Natürlich ist das ein Klischee, älterer Mann verlässt seine Ehefrau für eine deutlich jüngere Frau. Der Fokus der Erzählung liegt nicht auf dieser Beziehung. Die Frau, mit der Paul Heiland zusammenlebt, erzählen wir fast ausschließlich im Off. Paul geht es gut; das fanden wir erzählerisch aber weniger interessant zu beleuchten, deshalb gibt es die verkürzte Erzählung über das Klischee, weil nur bekannte Muster aus dem realen Leben überhaupt zu einem Klischee werden können. Es geht in der Geschichte um Romys Mutter, Karin Heiland, die von ihrem Mann verlassen wurde, um die Frage, wie sie mit der neuen Situation umgeht, jetzt wo Romy ihre Unterstützung im Alltag nicht mehr braucht, und was sie daraus macht. Karin entscheidet sich, beruflich noch einmal durchzustarten und fängt als Büroleiterin in der Kanzlei von Ben Ritter an. Es braucht Mut und Selbstbewusstsein, nach einer so langen Pause wieder ins Arbeitsleben einzusteigen. Karin nimmt diese Herausforderung an, sie nimmt ihr Leben in die Hand und begreift den neuen Lebensabschnitt als Chance.
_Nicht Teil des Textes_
(** * Consistent hashing ring ([hashring.py]): a shallow embedding and its properties

    The development follows the Python class [HashRing]:
    - [MD5] is the digest behind [md5_constructor] (RFC 1321), on bytes;
    - a Python [str] is a [pystr], the list of its code points, and
      [key.encode('utf8')] is [encode_utf8], which raises on a surrogate;
      a Rocq [string] holds bytes: the encoded form of a key, or the text of
      a digest, on which [<=] is the bytewise lexicographic order
      [String.le]; [gen_key] and the methods named after the source work on
      a key given by its UTF-8 bytes, [gen_key_str], [get_node_pos_str] and
      [get_node_str] on the Python [str] itself;
    - [self.ring] is a [gmap string Node], [self._sorted_keys] a [list string];
    - a method that can raise returns an [outcome] carrying the exception
      and the state the object is left in. *)

From Stdlib Require Import ZArith Ascii DecimalString.
From Stdlib Require String.
From stdpp Require Import gmap strings list sorting.

Local Open Scope Z_scope.

(** ** MD5 (the algorithm of [hashlib.md5]) *)

Module MD5.

Definition mask32 (x : Z) : Z := Z.land x 0xffffffff.

Definition lnot32 (x : Z) : Z := Z.lxor x 0xffffffff.

Definition rotl32 (x c : Z) : Z :=
  mask32 (Z.lor (Z.shiftl x c) (Z.shiftr x (32 - c))).

(** Per-round shift amounts. *)
Definition shifts : list Z :=
  [ 7; 12; 17; 22;  7; 12; 17; 22;  7; 12; 17; 22;  7; 12; 17; 22;
    5;  9; 14; 20;  5;  9; 14; 20;  5;  9; 14; 20;  5;  9; 14; 20;
    4; 11; 16; 23;  4; 11; 16; 23;  4; 11; 16; 23;  4; 11; 16; 23;
    6; 10; 15; 21;  6; 10; 15; 21;  6; 10; 15; 21;  6; 10; 15; 21 ].

(** [K[i] = floor(2^32 * abs(sin(i + 1)))]. *)
Definition K : list Z :=
  [ 0xd76aa478; 0xe8c7b756; 0x242070db; 0xc1bdceee;
    0xf57c0faf; 0x4787c62a; 0xa8304613; 0xfd469501;
    0x698098d8; 0x8b44f7af; 0xffff5bb1; 0x895cd7be;
    0x6b901122; 0xfd987193; 0xa679438e; 0x49b40821;
    0xf61e2562; 0xc040b340; 0x265e5a51; 0xe9b6c7aa;
    0xd62f105d; 0x02441453; 0xd8a1e681; 0xe7d3fbc8;
    0x21e1cde6; 0xc33707d6; 0xf4d50d87; 0x455a14ed;
    0xa9e3e905; 0xfcefa3f8; 0x676f02d9; 0x8d2a4c8a;
    0xfffa3942; 0x8771f681; 0x6d9d6122; 0xfde5380c;
    0xa4beea44; 0x4bdecfa9; 0xf6bb4b60; 0xbebfbc70;
    0x289b7ec6; 0xeaa127fa; 0xd4ef3085; 0x04881d05;
    0xd9d4d039; 0xe6db99e5; 0x1fa27cf8; 0xc4ac5665;
    0xf4292244; 0x432aff97; 0xab9423a7; 0xfc93a039;
    0x655b59c3; 0x8f0ccc92; 0xffeff47d; 0x85845dd1;
    0x6fa87e4f; 0xfe2ce6e0; 0xa3014314; 0x4e0811a1;
    0xf7537e82; 0xbd3af235; 0x2ad7d2bb; 0xeb86d391 ].

(** The [n] low bytes of [x], least significant first. *)
Fixpoint le_bytes (n : nat) (x : Z) : list Z :=
  match n with
  | O => []
  | S n' => Z.land x 0xff :: le_bytes n' (Z.shiftr x 8)
  end.

(** Little-endian value of a list of bytes. *)
Fixpoint le_word (bs : list Z) : Z :=
  match bs with
  | [] => 0
  | b :: bs' => Z.lor b (Z.shiftl (le_word bs') 8)
  end.

(** Message, then [0x80], zeros up to 56 modulo 64, and the bit length on
    64 bits. *)
Definition pad (msg : list Z) : list Z :=
  let len := Z.of_nat (length msg) in
  msg ++ [0x80] ++ replicate (Z.to_nat ((55 - len) mod 64)) 0
      ++ le_bytes 8 (8 * len).

(** The sixteen 32-bit words of block [j]. *)
Definition block_words (padded : list Z) (j : nat) : list Z :=
  let blk := take 64 (drop (64 * j) padded) in
  (λ w : nat, le_word (take 4 (drop (4 * w) blk))) <$> seq 0 16.

Definition state : Type := Z * Z * Z * Z.

Definition init : state := (0x67452301, 0xefcdab89, 0x98badcfe, 0x10325476).

Definition step (M : list Z) (st : state) (i : nat) : state :=
  let '(a, b, c, d) := st in
  let '(f, g) :=
    if (i <? 16)%nat then
      (Z.lor (Z.land b c) (Z.land (lnot32 b) d), i)
    else if (i <? 32)%nat then
      (Z.lor (Z.land d b) (Z.land (lnot32 d) c), ((5 * i + 1) mod 16)%nat)
    else if (i <? 48)%nat then
      (Z.lxor (Z.lxor b c) d, ((3 * i + 5) mod 16)%nat)
    else
      (Z.lxor c (Z.lor b (lnot32 d)), ((7 * i) mod 16)%nat) in
  let f' := mask32 (f + a + nth i K 0 + nth g M 0) in
  (d, mask32 (b + rotl32 f' (nth i shifts 0)), b, c).

Definition compress (padded : list Z) (st : state) (j : nat) : state :=
  let '(a0, b0, c0, d0) := st in
  let '(a, b, c, d) := fold_left (step (block_words padded j)) (seq 0 64) st in
  (mask32 (a0 + a), mask32 (b0 + b), mask32 (c0 + c), mask32 (d0 + d)).

(** The 16 bytes returned by [digest()]. *)
Definition digest (msg : list Z) : list Z :=
  let padded := pad msg in
  let '(a, b, c, d) :=
    fold_left (compress padded) (seq 0 (length padded / 64)) init in
  le_bytes 4 a ++ le_bytes 4 b ++ le_bytes 4 c ++ le_bytes 4 d.

Definition hex_digit (n : Z) : ascii :=
  nth (Z.to_nat n) (String.list_ascii_of_string "0123456789abcdef") "0"%char.

Fixpoint hex_of_bytes (bs : list Z) : string :=
  match bs with
  | [] => EmptyString
  | b :: bs' =>
      String (hex_digit (Z.shiftr b 4))
        (String (hex_digit (Z.land b 0xf)) (hex_of_bytes bs'))
  end.

Definition bytes_of_string (s : string) : list Z :=
  (λ c, Z.of_N (N_of_ascii c)) <$> String.list_ascii_of_string s.

(** [m = md5(); m.update(s); m.hexdigest()]. *)
Definition hexdigest (s : string) : string :=
  hex_of_bytes (digest (bytes_of_string s)).

End MD5.


(** ** The ring *)

(** Exceptions the methods can raise. *)
Inductive exn : Type :=
| KeyError (k : string)     (* [del d[k]] or [d[k]] on a missing key *)
| ValueError (k : string)   (* [list.remove(k)] on a missing element *)
| IndexError                (* [l[0]] on an empty list *)
| UnicodeEncodeError.       (* [s.encode('utf8')] on a surrogate code point *)

Inductive result (A : Type) : Type :=
| Ok (a : A)
| Err (e : exn).
Arguments Ok {A} a.
Arguments Err {A} e.

(** [%s] of a Python int. *)
Definition str_int (i : Z) : string := NilZero.string_of_int (Z.to_int i).

(** [range(0, n)]. *)
Definition range0 (n : Z) : list Z := Z.of_nat <$> seq 0 (Z.to_nat n).

(** [list.remove(x)]: drops the first occurrence, [None] when there is none
    (Python raises [ValueError]). *)
Fixpoint list_remove (x : string) (l : list string) : option (list string) :=
  match l with
  | [] => None
  | y :: l' => if decide (x = y) then Some l' else (y ::.) <$> list_remove x l'
  end.

(** [gen_key]: the hexadecimal text of the MD5 digest of the key. *)
Definition gen_key (key : string) : string := MD5.hexdigest key.

(** *** Python strings and their UTF-8 encoding *)

(** A Python [str]: its code points, each in [0 .. 0x10FFFF]. *)
Definition pystr : Type := list Z.

Definition is_surrogate (c : Z) : bool := (0xD800 <=? c) && (c <=? 0xDFFF).

Definition has_surrogate (s : pystr) : bool := existsb is_surrogate s.

(** The UTF-8 bytes of one code point. *)
Definition utf8_bytes (c : Z) : list Z :=
  if c <? 0x80 then [c]
  else if c <? 0x800 then
    [Z.lor 0xC0 (Z.shiftr c 6); Z.lor 0x80 (Z.land c 0x3F)]
  else if c <? 0x10000 then
    [Z.lor 0xE0 (Z.shiftr c 12); Z.lor 0x80 (Z.land (Z.shiftr c 6) 0x3F);
     Z.lor 0x80 (Z.land c 0x3F)]
  else
    [Z.lor 0xF0 (Z.shiftr c 18); Z.lor 0x80 (Z.land (Z.shiftr c 12) 0x3F);
     Z.lor 0x80 (Z.land (Z.shiftr c 6) 0x3F); Z.lor 0x80 (Z.land c 0x3F)].

Definition string_of_bytes (bs : list Z) : string :=
  String.string_of_list_ascii ((λ b, ascii_of_N (Z.to_N b)) <$> bs).

(** [s.encode('utf8')]: the strict codec refuses every surrogate. *)
Definition encode_utf8 (s : pystr) : result string :=
  if has_surrogate s then Err UnicodeEncodeError
  else Ok (string_of_bytes (s ≫= utf8_bytes)).

(** [gen_key] on a Python [str]: [m.update(key.encode('utf8'))], then the
    hexadecimal text of the digest. *)
Definition gen_key_str (key : pystr) : result string :=
  match encode_utf8 key with
  | Ok bytes => Ok (gen_key bytes)
  | Err e => Err e
  end.

(** The integer a digest denotes (its bytes read big-endian, as the
    hexadecimal text is written), to compare the order of the texts with. *)
Fixpoint be_value (bs : list Z) : Z :=
  match bs with
  | [] => 0
  | b :: bs' => b * 256 ^ Z.of_nat (length bs') + be_value bs'
  end.

Definition is_byte (b : Z) : Prop := 0 ≤ b < 256.

Definition digest_value (key : string) : Z :=
  be_value (MD5.digest (MD5.bytes_of_string key)).

Section HashRing.

(** Nodes are objects with a [__str__] representation. *)
Context {Node : Type} `{EqDecision Node}.
Variable str : Node → string.

Record HashRing : Type := mkHashRing {
  replicas : Z;
  ring : gmap string Node;
  _sorted_keys : list string
}.

(** ['%s:%s' % (node, i)], hashed. *)
Definition replica_key (node : Node) (i : Z) : string :=
  gen_key (str node +:+ ":" +:+ str_int i).

(** One iteration of the loop of [add_node]. *)
Definition add_point (node : Node) (r : HashRing) (i : Z) : HashRing :=
  let key := replica_key node i in
  mkHashRing (replicas r) (<[key := node]> (ring r)) (_sorted_keys r ++ [key]).

Definition add_node (r : HashRing) (node : Node) : HashRing :=
  let r' := fold_left (add_point node) (range0 (replicas r)) r in
  mkHashRing (replicas r') (ring r') (merge_sort String.le (_sorted_keys r')).

(** [HashRing(nodes, replicas)]; [nodes=None] is [None]. *)
Definition init (nodes : option (list Node)) (replicas : Z) : HashRing :=
  let self := mkHashRing replicas ∅ [] in
  match nodes with
  | None | Some [] => self
  | Some ns => fold_left add_node ns self
  end.

(** How a mutating method ends: normally, or by an exception, with the
    object as it is at that point. *)
Inductive outcome : Type :=
| Returned (r : HashRing)
| Raised (e : exn) (r : HashRing).

(** The loop of [remove_node] over the remaining indices. *)
Fixpoint remove_points (node : Node) (idxs : list Z) (r : HashRing) : outcome :=
  match idxs with
  | [] => Returned r
  | i :: idxs' =>
      let key := replica_key node i in
      match ring r !! key with
      | None => Raised (KeyError key) r
      | Some _ =>
          let r1 := mkHashRing (replicas r) (delete key (ring r)) (_sorted_keys r) in
          match list_remove key (_sorted_keys r1) with
          | None => Raised (ValueError key) r1
          | Some l => remove_points node idxs' (mkHashRing (replicas r1) (ring r1) l)
          end
      end
  end.

Definition remove_node (r : HashRing) (node : Node) : outcome :=
  remove_points node (range0 (replicas r)) r.

(** The ring a method leaves behind, and whether it returned normally. *)
Definition state_of (o : outcome) : HashRing :=
  match o with
  | Returned r | Raised _ r => r
  end.

Definition returned (o : outcome) : bool :=
  match o with
  | Returned _ => true
  | Raised _ _ => false
  end.


(** [d[k]]. *)
Definition getitem (d : gmap string Node) (k : string) : result Node :=
  match d !! k with
  | Some v => Ok v
  | None => Err (KeyError k)
  end.

(** The [for i in range(0, len(nodes))] loop of [get_node_pos], from index
    [i] on; [None] when the loop ends without returning. *)
Fixpoint scan (d : gmap string Node) (key : string) (nodes : list string)
    (i : nat) : option (result (option Node * option nat)) :=
  match nodes with
  | [] => None
  | node :: rest =>
      if decide (String.le key node)
      then Some (match getitem d node with
                 | Ok v => Ok (Some v, Some i)
                 | Err e => Err e
                 end)
      else scan d key rest (S i)
  end.

(** [None] in a component is Python's [None]. *)
Definition get_node_pos (r : HashRing) (string_key : string)
    : result (option Node * option nat) :=
  if decide (ring r = ∅) then Ok (None, None)
  else
    let key := gen_key string_key in
    let nodes := _sorted_keys r in
    match scan (ring r) key nodes 0 with
    | Some res => res
    | None =>
        match nodes with
        | [] => Err IndexError
        | n0 :: _ =>
            match getitem (ring r) n0 with
            | Ok v => Ok (Some v, Some 0%nat)
            | Err e => Err e
            end
        end
    end.

Definition get_node (r : HashRing) (string_key : string) : result (option Node) :=
  match get_node_pos r string_key with
  | Ok p => Ok (fst p)
  | Err e => Err e
  end.

(** [get_node_pos] and [get_node] on a Python [str]: the ring is tested
    first, then the key is hashed, which can raise, then the points are
    scanned. *)
Definition get_node_pos_str (r : HashRing) (string_key : pystr)
    : result (option Node * option nat) :=
  if decide (ring r = ∅) then Ok (None, None)
  else
    match gen_key_str string_key with
    | Err e => Err e
    | Ok key =>
        let nodes := _sorted_keys r in
        match scan (ring r) key nodes 0 with
        | Some res => res
        | None =>
            match nodes with
            | [] => Err IndexError
            | n0 :: _ =>
                match getitem (ring r) n0 with
                | Ok v => Ok (Some v, Some 0%nat)
                | Err e => Err e
                end
            end
        end
    end.

Definition get_node_str (r : HashRing) (string_key : pystr) : result (option Node) :=
  match get_node_pos_str r string_key with
  | Ok p => Ok (fst p)
  | Err e => Err e
  end.

(** *** The generator [get_nodes]

    A generator is a cursor into its body; [next] runs it to the next
    [yield].  The ring is an object shared with the caller: every step
    reads it as it is when the step runs. *)

(** What is yielded: the pair [(None, None)], or a node. *)
Inductive item : Type :=
| Sentinel
| Owner (n : Node).

Inductive cursor : Type :=
| AtStart                       (* created, not started *)
| AtLookup                      (* before [node, pos = self.get_node_pos(..)] *)
| InSlice (rest : list string)  (* in [for key in self._sorted_keys[pos:]] *)
| InCycle (i : nat)             (* in [while True: for key in self._sorted_keys] *)
| Finished.                     (* left by an exception *)

Inductive step_result : Type :=
| Yield (x : item) (c : cursor)
| Silent (c : cursor)
| Throw (e : exn)
| StopIteration.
Sie zeigen Berlin von einer anderen Seite. Welche Motive stellen Sie gerne in den Vordergrund?
«Die Heiland» ist auch eine Berlin-Serie. Die Geschichten, die Biografien der Figuren und die Handlungsorte sind immer konkret in einem der vielen Berliner Kieze verortet. Bereits bei der Findung der Fälle und Mandate, in denen es auch darum geht, unterschiedliche Milieus zu zeigen, orientieren wir uns quasi mental am Berliner Stadtplan und überlegen, welche Orte wir noch nicht erzählerisch bespielt haben. In der Umsetzung sieht man entsprechend Orte aus der zweiten und dritten Reihe, die von den bekannten populären Schauplätzen der Innenstadt abweichen. Wir wissen immer sehr genau, wo die Figuren unterwegs sind, in Lichtenberg, in Spandau oder in Kreuzberg. So zeigen wir in der vierten Staffel ein Unternehmen, einen Berliner Limousinenservice, das im Berliner Westhafen angesiedelt ist, aber auch einen Stadtschäfer, der seine Schafe im Schlosspark Charlottenburg hält, mitten in der Stadt. Berlin ist eine sehr dynamische Stadt mit starken Kontrasten, das versuchen wir in der Serie auch zu zeigen.
Das klingt interessant!
«Die Heiland» ist ab Dienstag, 29. August, im Ersten zu sehen.